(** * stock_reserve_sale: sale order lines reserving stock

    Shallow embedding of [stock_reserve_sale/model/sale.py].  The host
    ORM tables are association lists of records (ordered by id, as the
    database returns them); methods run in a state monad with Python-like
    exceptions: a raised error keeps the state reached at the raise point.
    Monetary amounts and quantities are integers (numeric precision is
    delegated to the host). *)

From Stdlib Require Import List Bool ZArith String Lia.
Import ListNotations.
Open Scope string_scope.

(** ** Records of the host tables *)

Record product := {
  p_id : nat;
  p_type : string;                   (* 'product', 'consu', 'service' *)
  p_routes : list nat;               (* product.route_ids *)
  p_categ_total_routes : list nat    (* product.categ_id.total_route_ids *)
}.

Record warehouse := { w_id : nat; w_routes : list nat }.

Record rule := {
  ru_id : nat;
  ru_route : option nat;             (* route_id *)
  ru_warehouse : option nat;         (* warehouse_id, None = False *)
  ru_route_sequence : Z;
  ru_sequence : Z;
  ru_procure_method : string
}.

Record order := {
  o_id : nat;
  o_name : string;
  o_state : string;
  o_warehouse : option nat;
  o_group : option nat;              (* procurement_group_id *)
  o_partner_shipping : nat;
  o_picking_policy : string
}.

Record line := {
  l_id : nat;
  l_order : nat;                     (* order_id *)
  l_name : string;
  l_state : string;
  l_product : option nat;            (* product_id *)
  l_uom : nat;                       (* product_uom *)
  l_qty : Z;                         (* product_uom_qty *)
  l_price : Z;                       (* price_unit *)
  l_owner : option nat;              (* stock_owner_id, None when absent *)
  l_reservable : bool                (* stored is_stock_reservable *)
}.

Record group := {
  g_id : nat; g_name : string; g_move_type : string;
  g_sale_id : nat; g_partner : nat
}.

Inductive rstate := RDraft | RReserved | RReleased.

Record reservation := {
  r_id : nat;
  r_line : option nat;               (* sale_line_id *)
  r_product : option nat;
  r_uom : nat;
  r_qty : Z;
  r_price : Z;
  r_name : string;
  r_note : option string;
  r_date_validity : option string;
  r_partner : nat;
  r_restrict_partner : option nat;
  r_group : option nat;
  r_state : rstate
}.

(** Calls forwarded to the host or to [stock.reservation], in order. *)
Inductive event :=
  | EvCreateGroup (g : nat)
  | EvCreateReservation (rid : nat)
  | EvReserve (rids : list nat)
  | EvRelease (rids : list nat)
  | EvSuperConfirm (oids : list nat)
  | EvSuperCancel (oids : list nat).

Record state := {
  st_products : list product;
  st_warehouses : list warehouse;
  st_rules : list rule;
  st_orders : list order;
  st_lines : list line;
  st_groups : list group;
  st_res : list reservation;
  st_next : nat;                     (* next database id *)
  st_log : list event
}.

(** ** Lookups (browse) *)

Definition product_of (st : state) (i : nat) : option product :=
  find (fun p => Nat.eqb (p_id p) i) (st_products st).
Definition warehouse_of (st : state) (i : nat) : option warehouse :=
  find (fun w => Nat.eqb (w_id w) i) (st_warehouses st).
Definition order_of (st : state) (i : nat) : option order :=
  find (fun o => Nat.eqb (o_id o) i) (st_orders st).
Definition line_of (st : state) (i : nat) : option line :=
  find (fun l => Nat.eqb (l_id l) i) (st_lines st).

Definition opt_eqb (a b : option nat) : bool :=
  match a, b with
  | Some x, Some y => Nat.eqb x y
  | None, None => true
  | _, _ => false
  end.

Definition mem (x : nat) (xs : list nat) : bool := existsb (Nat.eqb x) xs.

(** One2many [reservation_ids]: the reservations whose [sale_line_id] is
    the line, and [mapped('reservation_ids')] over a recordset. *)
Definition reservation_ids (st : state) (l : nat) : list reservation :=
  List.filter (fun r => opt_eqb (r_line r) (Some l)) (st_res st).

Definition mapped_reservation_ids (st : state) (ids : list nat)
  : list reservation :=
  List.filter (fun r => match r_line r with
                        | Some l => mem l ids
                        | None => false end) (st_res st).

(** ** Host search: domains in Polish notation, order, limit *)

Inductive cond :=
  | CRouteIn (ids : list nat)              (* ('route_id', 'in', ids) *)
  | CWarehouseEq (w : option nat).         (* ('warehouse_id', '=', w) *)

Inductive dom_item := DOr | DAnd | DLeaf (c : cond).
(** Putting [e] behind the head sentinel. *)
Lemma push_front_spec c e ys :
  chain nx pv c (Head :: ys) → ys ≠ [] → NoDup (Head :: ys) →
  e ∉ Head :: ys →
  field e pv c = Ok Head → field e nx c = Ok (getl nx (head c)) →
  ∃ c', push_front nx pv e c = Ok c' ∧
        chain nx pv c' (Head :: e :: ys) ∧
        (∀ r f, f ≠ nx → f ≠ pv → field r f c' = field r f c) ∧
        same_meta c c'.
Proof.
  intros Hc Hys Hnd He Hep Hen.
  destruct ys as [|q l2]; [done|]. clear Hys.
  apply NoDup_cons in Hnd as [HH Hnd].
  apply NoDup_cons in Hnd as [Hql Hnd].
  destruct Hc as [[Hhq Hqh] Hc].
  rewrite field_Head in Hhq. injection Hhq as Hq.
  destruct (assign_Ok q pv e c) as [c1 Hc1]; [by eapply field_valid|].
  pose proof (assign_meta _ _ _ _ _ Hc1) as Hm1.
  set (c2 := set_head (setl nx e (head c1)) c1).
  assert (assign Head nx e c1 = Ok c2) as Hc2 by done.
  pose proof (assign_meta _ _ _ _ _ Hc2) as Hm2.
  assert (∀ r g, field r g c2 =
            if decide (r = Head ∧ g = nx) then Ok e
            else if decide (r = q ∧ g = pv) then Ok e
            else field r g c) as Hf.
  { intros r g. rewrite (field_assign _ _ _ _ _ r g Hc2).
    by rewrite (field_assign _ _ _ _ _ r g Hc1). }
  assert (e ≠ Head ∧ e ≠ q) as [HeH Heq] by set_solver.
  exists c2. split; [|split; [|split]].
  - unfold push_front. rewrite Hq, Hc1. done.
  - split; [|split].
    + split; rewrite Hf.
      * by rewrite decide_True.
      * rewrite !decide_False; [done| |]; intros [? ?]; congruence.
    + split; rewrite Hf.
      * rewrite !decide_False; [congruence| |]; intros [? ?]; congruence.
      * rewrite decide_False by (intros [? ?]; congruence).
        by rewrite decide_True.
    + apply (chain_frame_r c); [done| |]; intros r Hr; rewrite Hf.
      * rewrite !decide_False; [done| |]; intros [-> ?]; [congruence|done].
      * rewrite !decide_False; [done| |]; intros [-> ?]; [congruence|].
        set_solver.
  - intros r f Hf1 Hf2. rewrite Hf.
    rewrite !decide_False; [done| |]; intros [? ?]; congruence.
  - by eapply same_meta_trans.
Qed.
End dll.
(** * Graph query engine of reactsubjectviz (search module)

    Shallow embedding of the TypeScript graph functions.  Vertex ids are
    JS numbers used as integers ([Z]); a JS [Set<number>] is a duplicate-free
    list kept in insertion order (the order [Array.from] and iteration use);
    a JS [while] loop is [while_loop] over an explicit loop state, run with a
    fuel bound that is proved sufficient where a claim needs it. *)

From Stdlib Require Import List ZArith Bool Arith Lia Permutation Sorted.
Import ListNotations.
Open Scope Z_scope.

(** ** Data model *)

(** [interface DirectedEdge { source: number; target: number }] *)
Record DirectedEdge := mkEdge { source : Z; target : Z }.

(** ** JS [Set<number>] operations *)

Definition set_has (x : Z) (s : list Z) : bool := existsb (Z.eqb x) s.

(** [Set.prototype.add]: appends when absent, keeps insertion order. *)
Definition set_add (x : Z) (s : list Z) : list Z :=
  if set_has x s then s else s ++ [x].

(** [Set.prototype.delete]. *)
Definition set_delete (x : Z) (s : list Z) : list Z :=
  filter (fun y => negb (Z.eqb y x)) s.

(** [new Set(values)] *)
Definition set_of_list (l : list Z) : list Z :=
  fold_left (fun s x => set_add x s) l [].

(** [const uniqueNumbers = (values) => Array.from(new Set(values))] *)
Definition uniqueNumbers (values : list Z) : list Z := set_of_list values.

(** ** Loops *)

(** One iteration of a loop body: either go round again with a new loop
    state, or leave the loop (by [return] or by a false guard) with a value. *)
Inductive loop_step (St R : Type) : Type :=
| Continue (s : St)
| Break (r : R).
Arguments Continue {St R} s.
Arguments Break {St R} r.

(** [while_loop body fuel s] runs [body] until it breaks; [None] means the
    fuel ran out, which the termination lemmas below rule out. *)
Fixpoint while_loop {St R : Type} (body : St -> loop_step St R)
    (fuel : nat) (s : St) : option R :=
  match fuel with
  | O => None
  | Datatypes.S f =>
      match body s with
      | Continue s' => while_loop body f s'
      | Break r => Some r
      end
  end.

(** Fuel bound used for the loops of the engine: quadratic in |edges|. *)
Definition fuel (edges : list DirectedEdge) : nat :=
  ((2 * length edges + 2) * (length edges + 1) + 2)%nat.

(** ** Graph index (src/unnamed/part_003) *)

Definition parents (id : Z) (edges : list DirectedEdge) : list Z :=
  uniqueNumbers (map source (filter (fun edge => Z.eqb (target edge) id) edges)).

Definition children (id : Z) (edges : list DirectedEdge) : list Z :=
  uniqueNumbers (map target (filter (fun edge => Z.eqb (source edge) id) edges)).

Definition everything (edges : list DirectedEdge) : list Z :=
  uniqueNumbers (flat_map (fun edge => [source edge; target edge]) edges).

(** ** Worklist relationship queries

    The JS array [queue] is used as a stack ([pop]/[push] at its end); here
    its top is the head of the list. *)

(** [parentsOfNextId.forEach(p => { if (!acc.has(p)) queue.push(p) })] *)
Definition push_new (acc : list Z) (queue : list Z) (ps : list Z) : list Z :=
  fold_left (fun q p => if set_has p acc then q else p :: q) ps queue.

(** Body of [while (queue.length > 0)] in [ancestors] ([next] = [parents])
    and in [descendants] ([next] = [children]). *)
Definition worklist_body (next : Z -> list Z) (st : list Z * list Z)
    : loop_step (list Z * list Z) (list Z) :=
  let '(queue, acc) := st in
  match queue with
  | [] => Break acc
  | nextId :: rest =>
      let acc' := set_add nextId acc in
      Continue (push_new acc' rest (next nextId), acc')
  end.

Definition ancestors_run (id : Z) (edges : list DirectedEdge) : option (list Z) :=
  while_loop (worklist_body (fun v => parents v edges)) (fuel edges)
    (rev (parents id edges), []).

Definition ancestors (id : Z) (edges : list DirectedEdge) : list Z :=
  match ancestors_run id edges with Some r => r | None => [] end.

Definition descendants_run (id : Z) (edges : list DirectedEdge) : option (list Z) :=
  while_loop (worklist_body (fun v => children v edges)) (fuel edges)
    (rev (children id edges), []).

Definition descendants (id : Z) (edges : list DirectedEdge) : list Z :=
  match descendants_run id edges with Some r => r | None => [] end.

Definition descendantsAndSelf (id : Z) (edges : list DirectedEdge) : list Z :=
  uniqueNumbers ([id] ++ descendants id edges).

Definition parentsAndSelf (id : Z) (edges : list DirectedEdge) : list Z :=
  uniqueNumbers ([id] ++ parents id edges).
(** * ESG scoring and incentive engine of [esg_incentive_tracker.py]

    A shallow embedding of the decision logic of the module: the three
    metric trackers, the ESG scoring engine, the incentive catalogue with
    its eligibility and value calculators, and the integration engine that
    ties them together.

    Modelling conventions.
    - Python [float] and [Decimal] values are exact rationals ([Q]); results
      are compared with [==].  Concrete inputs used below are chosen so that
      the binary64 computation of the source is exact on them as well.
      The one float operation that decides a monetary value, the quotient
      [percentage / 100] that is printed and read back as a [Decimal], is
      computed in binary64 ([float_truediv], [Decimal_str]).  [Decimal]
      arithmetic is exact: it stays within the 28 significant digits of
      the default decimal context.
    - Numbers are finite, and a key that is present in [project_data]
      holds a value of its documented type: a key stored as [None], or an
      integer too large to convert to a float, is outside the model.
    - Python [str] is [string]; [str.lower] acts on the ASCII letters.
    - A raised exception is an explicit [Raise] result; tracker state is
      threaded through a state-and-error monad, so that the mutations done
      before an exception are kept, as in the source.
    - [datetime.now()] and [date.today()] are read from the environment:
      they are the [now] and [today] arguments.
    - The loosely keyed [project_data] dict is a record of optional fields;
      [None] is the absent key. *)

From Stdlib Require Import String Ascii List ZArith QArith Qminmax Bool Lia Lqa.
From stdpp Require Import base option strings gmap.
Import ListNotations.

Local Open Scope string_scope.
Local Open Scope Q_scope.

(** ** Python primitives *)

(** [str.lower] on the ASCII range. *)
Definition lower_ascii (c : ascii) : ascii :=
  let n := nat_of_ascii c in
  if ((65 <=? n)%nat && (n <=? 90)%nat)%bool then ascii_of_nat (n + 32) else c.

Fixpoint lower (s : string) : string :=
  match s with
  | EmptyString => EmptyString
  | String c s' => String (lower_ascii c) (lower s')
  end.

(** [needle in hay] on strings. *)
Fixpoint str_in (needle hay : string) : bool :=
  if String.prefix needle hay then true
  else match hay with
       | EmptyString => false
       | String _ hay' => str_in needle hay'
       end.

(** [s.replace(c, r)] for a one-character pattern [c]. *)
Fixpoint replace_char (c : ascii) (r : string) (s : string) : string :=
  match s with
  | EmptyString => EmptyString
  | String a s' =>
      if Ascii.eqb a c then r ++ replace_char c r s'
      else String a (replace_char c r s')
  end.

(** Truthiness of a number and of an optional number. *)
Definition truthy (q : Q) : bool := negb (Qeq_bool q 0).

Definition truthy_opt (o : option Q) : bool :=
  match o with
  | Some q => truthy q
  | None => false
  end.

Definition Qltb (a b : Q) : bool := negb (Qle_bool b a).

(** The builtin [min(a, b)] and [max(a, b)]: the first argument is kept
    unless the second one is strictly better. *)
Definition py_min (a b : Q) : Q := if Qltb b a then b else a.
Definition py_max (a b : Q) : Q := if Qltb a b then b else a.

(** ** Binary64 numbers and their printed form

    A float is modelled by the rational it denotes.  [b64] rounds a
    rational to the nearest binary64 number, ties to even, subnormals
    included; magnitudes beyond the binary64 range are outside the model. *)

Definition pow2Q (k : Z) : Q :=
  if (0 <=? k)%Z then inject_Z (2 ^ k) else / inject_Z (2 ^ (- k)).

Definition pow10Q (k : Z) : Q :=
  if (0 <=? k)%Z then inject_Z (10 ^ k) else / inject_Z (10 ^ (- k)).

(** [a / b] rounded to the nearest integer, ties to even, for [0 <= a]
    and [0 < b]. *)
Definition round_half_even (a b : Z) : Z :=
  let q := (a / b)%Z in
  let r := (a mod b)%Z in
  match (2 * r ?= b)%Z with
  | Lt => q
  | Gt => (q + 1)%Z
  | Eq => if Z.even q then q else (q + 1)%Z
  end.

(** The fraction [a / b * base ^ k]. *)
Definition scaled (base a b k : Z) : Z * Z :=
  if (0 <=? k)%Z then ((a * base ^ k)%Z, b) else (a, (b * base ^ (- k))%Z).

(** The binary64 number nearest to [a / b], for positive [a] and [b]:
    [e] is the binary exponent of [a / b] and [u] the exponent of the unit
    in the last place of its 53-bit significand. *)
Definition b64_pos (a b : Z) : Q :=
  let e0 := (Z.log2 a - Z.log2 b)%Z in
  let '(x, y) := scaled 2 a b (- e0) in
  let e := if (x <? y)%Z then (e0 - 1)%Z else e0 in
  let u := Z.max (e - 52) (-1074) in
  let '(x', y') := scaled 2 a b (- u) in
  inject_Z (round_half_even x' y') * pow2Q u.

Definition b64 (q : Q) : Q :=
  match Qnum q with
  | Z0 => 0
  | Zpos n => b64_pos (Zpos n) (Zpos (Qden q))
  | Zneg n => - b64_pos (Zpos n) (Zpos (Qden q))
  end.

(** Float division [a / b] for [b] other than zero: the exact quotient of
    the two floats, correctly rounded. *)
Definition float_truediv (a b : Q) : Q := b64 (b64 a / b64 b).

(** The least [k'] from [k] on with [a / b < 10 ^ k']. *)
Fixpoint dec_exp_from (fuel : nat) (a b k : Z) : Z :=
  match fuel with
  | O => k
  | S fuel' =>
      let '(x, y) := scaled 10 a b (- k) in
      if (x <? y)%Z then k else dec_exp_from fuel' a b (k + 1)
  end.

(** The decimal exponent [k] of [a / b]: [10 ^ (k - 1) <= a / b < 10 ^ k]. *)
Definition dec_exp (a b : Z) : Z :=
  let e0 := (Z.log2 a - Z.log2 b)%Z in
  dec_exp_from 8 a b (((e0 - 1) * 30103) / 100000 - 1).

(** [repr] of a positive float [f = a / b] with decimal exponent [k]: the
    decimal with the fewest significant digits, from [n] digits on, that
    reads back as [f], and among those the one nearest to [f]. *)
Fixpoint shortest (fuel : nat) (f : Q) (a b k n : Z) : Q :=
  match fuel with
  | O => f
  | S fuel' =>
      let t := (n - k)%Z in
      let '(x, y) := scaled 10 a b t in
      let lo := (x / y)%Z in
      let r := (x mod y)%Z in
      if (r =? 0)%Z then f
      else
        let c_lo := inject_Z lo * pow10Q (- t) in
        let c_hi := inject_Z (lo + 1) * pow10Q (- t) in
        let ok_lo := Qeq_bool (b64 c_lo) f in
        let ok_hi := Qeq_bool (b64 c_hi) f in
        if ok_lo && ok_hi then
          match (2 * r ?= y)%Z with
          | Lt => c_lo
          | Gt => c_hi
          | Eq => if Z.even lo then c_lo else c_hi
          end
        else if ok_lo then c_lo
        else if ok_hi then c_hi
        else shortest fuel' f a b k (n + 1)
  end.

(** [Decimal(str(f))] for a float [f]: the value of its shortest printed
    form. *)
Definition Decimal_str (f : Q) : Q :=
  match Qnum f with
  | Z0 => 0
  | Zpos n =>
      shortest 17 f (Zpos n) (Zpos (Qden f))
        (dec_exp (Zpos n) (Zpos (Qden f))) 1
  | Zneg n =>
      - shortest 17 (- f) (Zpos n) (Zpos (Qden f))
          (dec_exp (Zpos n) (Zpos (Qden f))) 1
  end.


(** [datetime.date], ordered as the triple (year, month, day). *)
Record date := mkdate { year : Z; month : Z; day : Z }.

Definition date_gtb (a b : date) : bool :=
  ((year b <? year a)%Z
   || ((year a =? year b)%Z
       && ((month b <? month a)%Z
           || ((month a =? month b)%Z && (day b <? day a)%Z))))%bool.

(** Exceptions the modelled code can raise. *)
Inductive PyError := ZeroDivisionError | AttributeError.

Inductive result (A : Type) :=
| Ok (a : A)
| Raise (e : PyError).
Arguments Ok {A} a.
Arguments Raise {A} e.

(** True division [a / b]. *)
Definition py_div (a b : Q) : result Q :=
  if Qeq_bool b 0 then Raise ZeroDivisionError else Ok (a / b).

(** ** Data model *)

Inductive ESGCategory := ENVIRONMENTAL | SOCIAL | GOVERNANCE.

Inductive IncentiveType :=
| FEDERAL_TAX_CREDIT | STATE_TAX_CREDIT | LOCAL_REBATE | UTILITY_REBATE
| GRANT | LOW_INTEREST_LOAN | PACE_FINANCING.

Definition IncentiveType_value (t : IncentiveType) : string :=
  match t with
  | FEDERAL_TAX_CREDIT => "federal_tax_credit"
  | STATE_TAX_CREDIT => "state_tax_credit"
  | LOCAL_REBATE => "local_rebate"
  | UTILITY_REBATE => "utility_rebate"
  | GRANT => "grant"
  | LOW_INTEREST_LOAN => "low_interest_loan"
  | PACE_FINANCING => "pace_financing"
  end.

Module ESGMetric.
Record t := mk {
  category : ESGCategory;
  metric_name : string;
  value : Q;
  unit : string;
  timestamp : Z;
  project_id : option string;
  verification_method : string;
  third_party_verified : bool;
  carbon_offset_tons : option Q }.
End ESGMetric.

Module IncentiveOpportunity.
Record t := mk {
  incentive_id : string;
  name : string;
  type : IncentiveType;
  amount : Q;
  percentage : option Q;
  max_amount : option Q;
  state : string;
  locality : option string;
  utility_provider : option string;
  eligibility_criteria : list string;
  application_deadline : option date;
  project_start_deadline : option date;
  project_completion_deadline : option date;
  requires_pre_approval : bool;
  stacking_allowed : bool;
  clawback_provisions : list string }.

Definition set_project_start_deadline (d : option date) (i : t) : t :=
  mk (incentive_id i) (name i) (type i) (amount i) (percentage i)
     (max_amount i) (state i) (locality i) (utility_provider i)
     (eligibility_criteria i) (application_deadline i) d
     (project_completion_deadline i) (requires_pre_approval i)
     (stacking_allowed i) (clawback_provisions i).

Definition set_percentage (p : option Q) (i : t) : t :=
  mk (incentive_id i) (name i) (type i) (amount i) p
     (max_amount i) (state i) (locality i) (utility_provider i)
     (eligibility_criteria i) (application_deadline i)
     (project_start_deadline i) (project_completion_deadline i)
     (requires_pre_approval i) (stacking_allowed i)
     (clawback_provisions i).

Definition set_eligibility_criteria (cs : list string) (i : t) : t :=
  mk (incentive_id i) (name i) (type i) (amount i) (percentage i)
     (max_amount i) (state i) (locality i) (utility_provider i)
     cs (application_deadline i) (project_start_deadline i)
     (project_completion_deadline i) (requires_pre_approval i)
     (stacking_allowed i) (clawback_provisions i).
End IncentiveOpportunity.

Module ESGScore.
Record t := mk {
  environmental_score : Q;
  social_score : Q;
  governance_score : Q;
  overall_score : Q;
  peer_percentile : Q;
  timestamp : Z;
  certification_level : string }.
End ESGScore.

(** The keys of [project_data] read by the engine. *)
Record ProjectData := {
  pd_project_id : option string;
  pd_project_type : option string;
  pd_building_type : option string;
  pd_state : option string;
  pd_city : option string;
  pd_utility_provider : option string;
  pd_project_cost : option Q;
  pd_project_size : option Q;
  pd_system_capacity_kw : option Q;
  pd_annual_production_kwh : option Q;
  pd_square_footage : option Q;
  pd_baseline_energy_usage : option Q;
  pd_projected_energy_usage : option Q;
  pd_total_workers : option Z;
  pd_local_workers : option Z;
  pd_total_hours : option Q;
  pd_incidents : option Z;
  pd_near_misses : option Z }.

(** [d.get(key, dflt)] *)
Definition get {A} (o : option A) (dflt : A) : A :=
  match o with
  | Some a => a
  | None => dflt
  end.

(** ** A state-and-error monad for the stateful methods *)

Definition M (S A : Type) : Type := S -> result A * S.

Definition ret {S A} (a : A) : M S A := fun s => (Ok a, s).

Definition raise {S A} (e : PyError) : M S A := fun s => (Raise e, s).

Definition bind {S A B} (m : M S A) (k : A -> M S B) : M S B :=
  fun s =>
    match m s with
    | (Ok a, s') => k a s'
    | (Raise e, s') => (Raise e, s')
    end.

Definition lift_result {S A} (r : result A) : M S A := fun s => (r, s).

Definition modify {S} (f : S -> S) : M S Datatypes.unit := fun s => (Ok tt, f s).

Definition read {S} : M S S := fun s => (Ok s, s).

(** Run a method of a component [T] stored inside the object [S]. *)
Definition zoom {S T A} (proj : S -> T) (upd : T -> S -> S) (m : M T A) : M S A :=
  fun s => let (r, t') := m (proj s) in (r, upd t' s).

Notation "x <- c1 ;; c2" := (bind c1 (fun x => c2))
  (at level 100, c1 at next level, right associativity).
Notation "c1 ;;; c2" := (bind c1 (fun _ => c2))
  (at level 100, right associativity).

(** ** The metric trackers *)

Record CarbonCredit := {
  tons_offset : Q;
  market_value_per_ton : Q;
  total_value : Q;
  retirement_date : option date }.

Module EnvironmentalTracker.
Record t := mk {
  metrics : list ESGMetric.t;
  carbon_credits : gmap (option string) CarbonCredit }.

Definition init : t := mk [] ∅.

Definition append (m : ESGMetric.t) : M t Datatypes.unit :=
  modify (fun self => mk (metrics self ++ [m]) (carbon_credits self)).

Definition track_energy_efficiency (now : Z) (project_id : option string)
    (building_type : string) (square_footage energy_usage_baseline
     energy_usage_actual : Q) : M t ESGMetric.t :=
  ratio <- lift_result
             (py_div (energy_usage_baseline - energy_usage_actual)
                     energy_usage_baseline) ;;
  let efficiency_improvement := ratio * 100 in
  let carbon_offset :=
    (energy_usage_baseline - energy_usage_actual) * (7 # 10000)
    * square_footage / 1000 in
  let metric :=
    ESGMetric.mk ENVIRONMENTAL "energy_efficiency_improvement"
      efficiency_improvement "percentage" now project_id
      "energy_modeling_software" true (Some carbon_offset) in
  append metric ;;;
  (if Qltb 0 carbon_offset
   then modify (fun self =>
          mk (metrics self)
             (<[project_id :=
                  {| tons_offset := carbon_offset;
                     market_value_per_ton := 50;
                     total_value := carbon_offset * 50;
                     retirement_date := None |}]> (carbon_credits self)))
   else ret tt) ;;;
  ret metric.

..........

What to produce: Reproduce word for word the material above, starting with the line that has "r_group : option nat;" and stopping after the line that has "EvRelease (rids : list nat)".

Exercise output:
  r_group : option nat;
  r_state : rstate
}.

(** Calls forwarded to the host or to [stock.reservation], in order. *)
Inductive event :=
  | EvCreateGroup (g : nat)
  | EvCreateReservation (rid : nat)
  | EvReserve (rids : list nat)
  | EvRelease (rids : list nat)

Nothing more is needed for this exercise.